To attract more companies to set shop in the International Financial Services Centre (IFSC), a relaxed regulatory framework is released by the Central Government.
The first IFSC is being set up in Gujarat as part of a Special Economic Zone. Among others, any financial institution at the centre would be treated as a non-resident Indian entity located outside India.
Highlights of modification in IFSC Rules:
– A specified IFSC private company will only be limited by shares, according to the notification.
– All such companies have to suffix International Financial Services Centres or IFSC in their names.
– In case of a specified IFSC public company, which is a subsidiary of a foreign company, the financial year of the subsidiary may be same as the financial year of its holding company and approval of the tribunal shall not be required.
– Companies also have relaxation for filing their documents under the exemptions—the time given for submitting verification for registered addresses to the registrar of companies (ROC) for IFSC companies will be sixty days instead of thirty, filing copies of every resolution and agreement with the ROC can be done in sixty days.

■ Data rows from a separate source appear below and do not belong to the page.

(** part_001, lines 84-109, [folder list], run in [parentRepoPath]. *)
Definition foldersCommand_list (f : fsys) (parentRepoPath : path) : list line :=
  match readdirSync f parentRepoPath with
  | Err e => [ErrorLine ("✖ Error listing folders: " +:+ e)]
  | Ok items =>
      let folders := filter (fun item => dirent_isDirectory item
                                         && negb (startsWith (dirent_name item) ".")) items in
      match folders with
      | [] => [LogLine "No folders found."]
      | _ => map (fun folder => LogLine (dirent_name folder)) folders
      end
  end.

(** part_002, lines 85-109, [note list], run in [currentDir]. *)
Definition noteCommand_list (f : fsys) (currentDir : path) : list line :=
  match readdirSync f currentDir with
  | Err e => [ErrorLine ("✖ Error listing notes: " +:+ e)]
  | Ok items =>
      let notes := filter (fun item => dirent_isFile item
                                       && endsWith (dirent_name item) ".md") items in
      match notes with
      | [] => [LogLine "No notes found in the current workspace."]
      | _ => map (fun note => LogLine (js_replace (dirent_name note) ".md" "")) notes
      end
  end.


(** ** Sample inputs *)

Definition demo_fs : fsys :=
  {[ ["ws"] := DirN; ["ws"; "a"] := DirN; ["ws"; "a"; ".gitkeep"] := FileN "";
     ["ws"; "n.md"] := FileN "# n" ]}.

Definition demo_exists (q : path) : bool :=
  bool_decide (q = ["home"; "Noted"; ".notedconfig"]) || bool_decide (q = ["home"; "Noted"; "ws"; ".git"]).

Definition demo_entries : list dirent :=
  [mkDirent "docs" true false; mkDirent ".git" true false; mkDirent "n.md" false true].



Definition demo_status : list (ascii * string * string * option string) :=
  [(" "%char, "1a2b", "ws", Some "heads/main"); ("-"%char, "3c4d", "lib", None)].


(* ================================================================== *)
(** * Proofs *)

Section NameLoopFacts.
Variable existing : list string.
Variable baseName : string.
Let ex := fun n => bool_decide (n ∈ existing).

Lemma string_length_app (s t : string) :
  String.length (s +:+ t) = String.length s + String.length t.
Proof. induction s; simpl; auto. Qed.

Lemma string_app_cancel_l (s t u : string) : s +:+ t = s +:+ u -> t = u.
Proof. induction s; simpl; [auto | intros H; injection H; auto]. Qed.

Lemma candidate_inj (i j : nat) : candidate baseName i = candidate baseName j -> i = j.
Proof.
  destruct i, j; simpl; intros H; auto.
  - apply (f_equal String.length) in H.
    rewrite !string_length_app in H. simpl in H. lia.
  - apply (f_equal String.length) in H.
    rewrite !string_length_app in H. simpl in H. lia.
  - apply string_app_cancel_l in H. injection H as H.
    apply (inj num_str) in H. lia.
Qed.

Lemma candidate_S (k : nat) :
  candidate baseName (S k) = baseName +:+ "-" +:+ num_str (S k).
Proof. reflexivity. Qed.

(** The loop, entered with the k-th candidate, returns the first free
    candidate at or after k, provided one lies within the fuel. *)
Lemma nameLoop_first_free (fuel k m : nat) :
  k <= m -> m < k + fuel -> ex (candidate baseName m) = false ->
  exists m', nameLoop fuel ex baseName (candidate baseName k) (S k)
               = Some (candidate baseName m')
          /\ k <= m' /\ ex (candidate baseName m') = false
          /\ (forall j, k <= j < m' -> ex (candidate baseName j) = true).
Proof.
  revert k. induction fuel as [|fuel IH]; intros k Hkm Hfuel Hm; [lia|].
  simpl. destruct (ex (candidate baseName k)) eqn:Hk.
  - assert (k <> m) by (intros ->; congruence).
    rewrite <- candidate_S.
    destruct (IH (S k)) as (m' & Hr & Hle & Hfree & Hmin); [lia|lia|done|].
    exists m'. split; [done|]. split; [lia|]. split; [done|].
    intros j Hj. destruct (decide (j = k)) as [->|]; [done|]. apply Hmin. lia.
  - exists k. split; [done|]. split; [lia|]. split; [done|]. intros j Hj; lia.
Qed.

(** Pigeonhole: the candidates 0..n are pairwise distinct, so they
    cannot all be taken when n reaches the number of existing names. *)
Lemma some_candidate_free :
  exists m, m <= length existing /\ ex (candidate baseName m) = false.
Proof.
  set (n := length existing).
  destruct (forallb (fun j => ex (candidate baseName j)) (seq 0 (S n))) eqn:Hall.
  - exfalso.
    assert (Hinc : incl (map (candidate baseName) (seq 0 (S n))) existing).
    { intros x Hx. apply in_map_iff in Hx as (j & <- & Hj).
      apply forallb_forall with (x := j) in Hall; [|done].
      unfold ex in Hall. apply bool_decide_eq_true in Hall.
      by apply list_elem_of_In. }
    apply List.NoDup_incl_length in Hinc.
    + rewrite length_map, length_seq in Hinc. unfold n in Hinc. lia.
    + apply Finite.Injective_map_NoDup; [|apply List.seq_NoDup].
      intros i j; apply candidate_inj.
  - destruct (List.find (fun j => negb (ex (candidate baseName j))) (seq 0 (S n)))
      as [j|] eqn:Hf.
    + apply List.find_some in Hf as [Hj Hneg]. apply in_seq in Hj.
      exists j. split; [unfold n in *; lia|]. by apply negb_true_iff.
    + exfalso. apply Bool.not_true_iff_false in Hall. apply Hall.
      apply forallb_forall. intros j Hj.
      pose proof (List.find_none _ _ Hf j Hj) as Hn. by apply negb_false_iff.
Qed.
End NameLoopFacts.

(** C9. The name-collision loop returns the base name when it is free and
    otherwise [baseName-k] for the least k >= 1 whose name is free; the
    returned name is never taken. It terminates: one iteration more than
    the number of existing names always suffices. *)
Theorem nextName_least_free (existing : list string) (baseName : string)
    (fuel : nat) (Hfuel : length existing < fuel) :
  exists k, nextName fuel existing baseName = Some (candidate baseName k)
         /\ (candidate baseName k ∉ existing)
         /\ (forall j, j < k -> candidate baseName j ∈ existing).
Proof.
  destruct (some_candidate_free existing baseName) as (m & Hm & Hfree).
  destruct (nameLoop_first_free existing baseName fuel 0 m)
    as (k & Hr & _ & Hk & Hmin); [lia|lia|done|].
  exists k. split; [exact Hr|]. split.
  - intros Hin. apply (bool_decide_eq_true_2 (_ ∈ existing)) in Hin.
    simpl in Hk. congruence.
  - intros j Hj. specialize (Hmin j ltac:(lia)).
    by apply bool_decide_eq_true in Hmin.
Qed.

Lemma nextName_least_free_witness :
  length ["note"; "note-1"; "note-3"] < 4 /\
  exists k, nextName 4 ["note"; "note-1"; "note-3"] "note" = Some (candidate "note" k)
         /\ (candidate "note" k ∉ ["note"; "note-1"; "note-3"])
         /\ (forall j, j < k -> candidate "note" j ∈ ["note"; "note-1"; "note-3"]).
Proof. split; [simpl; lia | apply nextName_least_free; simpl; lia]. Defined.

(** ** Repository locators *)

Lemma dirname_prefix (p : path) : dirname p `prefix_of` p.
Proof.
  destruct p as [|c p']; [done|]. unfold dirname.
  exists [List.last (c :: p') c]. apply List.app_removelast_last. done.
Qed.

Lemma dirname_length (p : path) : p <> [] -> length (dirname p) < length p.
Proof.
  intros Hp. destruct p as [|c p']; [done|]. unfold dirname.
  assert (E : c :: p' = (removelast (c :: p') ++ [List.last (c :: p') c])%list) by (apply List.app_removelast_last; done).
  set (r := removelast (c :: p')) in *.
  apply (f_equal (@List.length string)) in E. rewrite length_app in E. simpl in E.
  change (List.length (c :: p')) with (S (List.length p')). lia.
Qed.

(** C8. When no ancestor of the start path (itself included) holds a
    [.git] entry, both locators stop once "/" is reached and return
    [null]; one iteration per component, plus one, suffices. *)
Theorem locators_terminate_not_found (fs_exists : path -> bool) (p : path)
    (fuel : nat) (Hfuel : length p < fuel)
    (Hnone : forall a, a `prefix_of` p -> fs_exists (join a ".git") = false) :
  findWorkspaceRoot fuel fs_exists p = Some None
  /\ getWorkspaceRoot fuel fs_exists p = Some None.
Proof.
  revert p Hfuel Hnone. induction fuel as [|fuel IH]; intros p Hfuel Hnone; [lia|].
  simpl. rewrite (Hnone p) by done.
  destruct (decide (p = [])) as [->|Hp].
  - split; [done|]. rewrite bool_decide_false by tauto. done.
  - assert (Hlt := dirname_length p Hp).
    assert (Hne : dirname p <> p) by (intros E; rewrite E in Hlt; lia).
    rewrite bool_decide_false by done. rewrite bool_decide_true by done.
    apply IH; [lia|]. intros a Ha. apply Hnone.
    transitivity (dirname p); [done|apply dirname_prefix].
Qed.

Lemma locators_terminate_not_found_witness :
  length ["tmp"; "scratch"; "notes"] < 4 /\
  (forall a, a `prefix_of` ["tmp"; "scratch"; "notes"] ->
     (fun q => bool_decide (q = ["home"; ".git"])) (join a ".git") = false) /\
  findWorkspaceRoot 4 (fun q => bool_decide (q = ["home"; ".git"])) ["tmp"; "scratch"; "notes"]
    = Some None /\
  getWorkspaceRoot 4 (fun q => bool_decide (q = ["home"; ".git"])) ["tmp"; "scratch"; "notes"]
    = Some None.
Proof.
  assert (H : forall a, a `prefix_of` ["tmp"; "scratch"; "notes"] ->
     (fun q => bool_decide (q = ["home"; ".git"])) (join a ".git") = false).
  { intros a [k Hk]. apply bool_decide_false. unfold join. intros E.
    destruct a as [|x a]; simpl in E; [discriminate|].
    injection E as -> E. simpl in Hk. discriminate. }
  split; [simpl; lia|]. split; [exact H|].
  apply locators_terminate_not_found; [simpl; lia|exact H].
Defined.

(** ** Runs of the helpers against any engine *)

Section AnyEngine.
Context {estate : Type}.
Variable erun : gcall -> estate -> result string * estate.

(** Symbolic execution: split on every answer of the engine and on
    every test of the code. *)
Ltac run_cases :=
  repeat (unfold bind, mcatch, git, log, log_error, ret, isSubmodule in *; simpl in *;
          match goal with
          | |- context [erun ?c ?e] =>
              let E := fresh "E" in destruct (erun c e) as [[?|?] ?] eqn:E
          | |- context [if ?b then _ else _] =>
              lazymatch b with context [drop _ _] => fail | _ => idtac end;
              let E := fresh "B" in destruct b eqn:E
          | |- context [match ?x with Some _ => _ | None => _ end] =>
              lazymatch x with context [drop _ _] => fail | _ => idtac end;
              let E := fresh "O" in destruct x eqn:E
          end).

Ltac calls_simpl :=
  cbn; rewrite <- ?app_assoc, drop_app_length; simpl;
  repeat match goal with
         | H : ?b = true |- context [if ?b then _ else _] => rewrite H
         | H : ?b = false |- context [if ?b then _ else _] => rewrite H
         end; simpl.


Lemma mcatch_handler_ok (m : M estate unit) (f : string -> string) (s : st) :
  fst (mcatch m (fun e => log_error (f e)) s) = Ok tt.
Proof. unfold mcatch. destruct (m s) as [[[]|e] s']; reflexivity. Qed.

Lemma mcatch_handler_err (m : M estate unit) (f : string -> string) (s s' : st) e :
  m s = (Err e, s') ->
  snd (mcatch m (fun e => log_error (f e)) s)
    = mkSt (st_eng s') (st_trace s') (st_out s' ++ [ErrorLine (f e)]).
Proof. unfold mcatch. intros ->. reflexivity. Qed.

Lemma commitChanges_superproject_calls (s : st) (p : path) (m b : string) :
  match after_super_query (new_calls s (snd (commitChanges erun p m b s))) with
  | Some (d, r, rest) =>
      match reported r with
      | Some sp =>
          rest = [Add (parse_path sp) ("./" +:+ basename d)]
          \/ rest = [Add (parse_path sp) ("./" +:+ basename d);
                     Commit (parse_path sp)
                       ("Update submodule: " +:+ dq +:+ basename d +:+ dq +:+ " - " +:+ m)]
      | None => rest = []
      end
  | None => True
  end.
Proof.
  unfold commitChanges, commitChanges_body, commitChanges_stage, new_calls. destruct s as [e tr out].
  run_cases; calls_simpl; auto.
Qed.

Lemma helper_superproject_calls (s : st) (p : path) (m : string) :
  match after_super_query (new_calls s (snd (Helper.commitChanges erun p m s))) with
  | Some (d, r, rest) =>
      match reported r with
      | Some sp =>
          rest = [Add (parse_path sp) sp]
          \/ rest = [Add (parse_path sp) sp;
                     Commit (parse_path sp)
                       ("Update submodule: " +:+ dq +:+ basename d +:+ dq
                        +:+ " to latest commit in workspace: " +:+ dq +:+ m +:+ dq)]
      | None => rest = []
      end
  | None => True
  end.
Proof.
  unfold Helper.commitChanges, Helper.commitChanges_body, new_calls.
  destruct s as [e tr out]. run_cases; calls_simpl; auto.
Qed.


(** C10. [commitChanges] (both helpers) always resolves with [undefined]:
    whatever the engine answers, no rejection reaches the caller; a
    failure of the body is caught and only printed. *)
Theorem commitChanges_resolves (s : st) (p : path) (m b : string) :
  fst (commitChanges erun p m b s) = Ok tt
  /\ fst (Helper.commitChanges erun p m s) = Ok tt
  /\ (forall e s', commitChanges_body erun p m b s = (Err e, s') ->
        snd (commitChanges erun p m b s)
        = mkSt (st_eng s') (st_trace s')
            (st_out s' ++ [ErrorLine ("✖ Error committing changes: " +:+ e)]))
  /\ (forall e s', Helper.commitChanges_body erun p m s = (Err e, s') ->
        snd (Helper.commitChanges erun p m s)
        = mkSt (st_eng s') (st_trace s')
            (st_out s' ++ [ErrorLine ("✖ Error committing changes: " +:+ e)])).
Proof.
  split; [apply mcatch_handler_ok|]. split; [apply mcatch_handler_ok|].
  split; intros e s' H; eapply mcatch_handler_err; exact H.
Qed.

– For IFSC companies, an officer or any other person authorized by the company can authenticate documents and other contracts (under the Companies Act, for all other companies, only an officer of the company can do so).
– IFSC companies can make private placement offers and will not be restricted by earlier offers which haven’t been completed or withdrawn.
– An extract of the annual return of the company will not have to be included in the board’s report. IFSC companies will not have to comply with the secretarial standards prescribed by the Institute of Company Secretaries of India.
– IFSC companies only need internal audit if their articles of association provide for the same.
– IFSC firms can make investments through more than two investment companies.
– Certain class of companies established in the IFSC would not required to seek approval from the National Company Law Tribunal (NCLT) for following a different financial year than the April-March period.
– Section 135, which pertains to CSR, would not be applicable to specified IFSC public company for five years.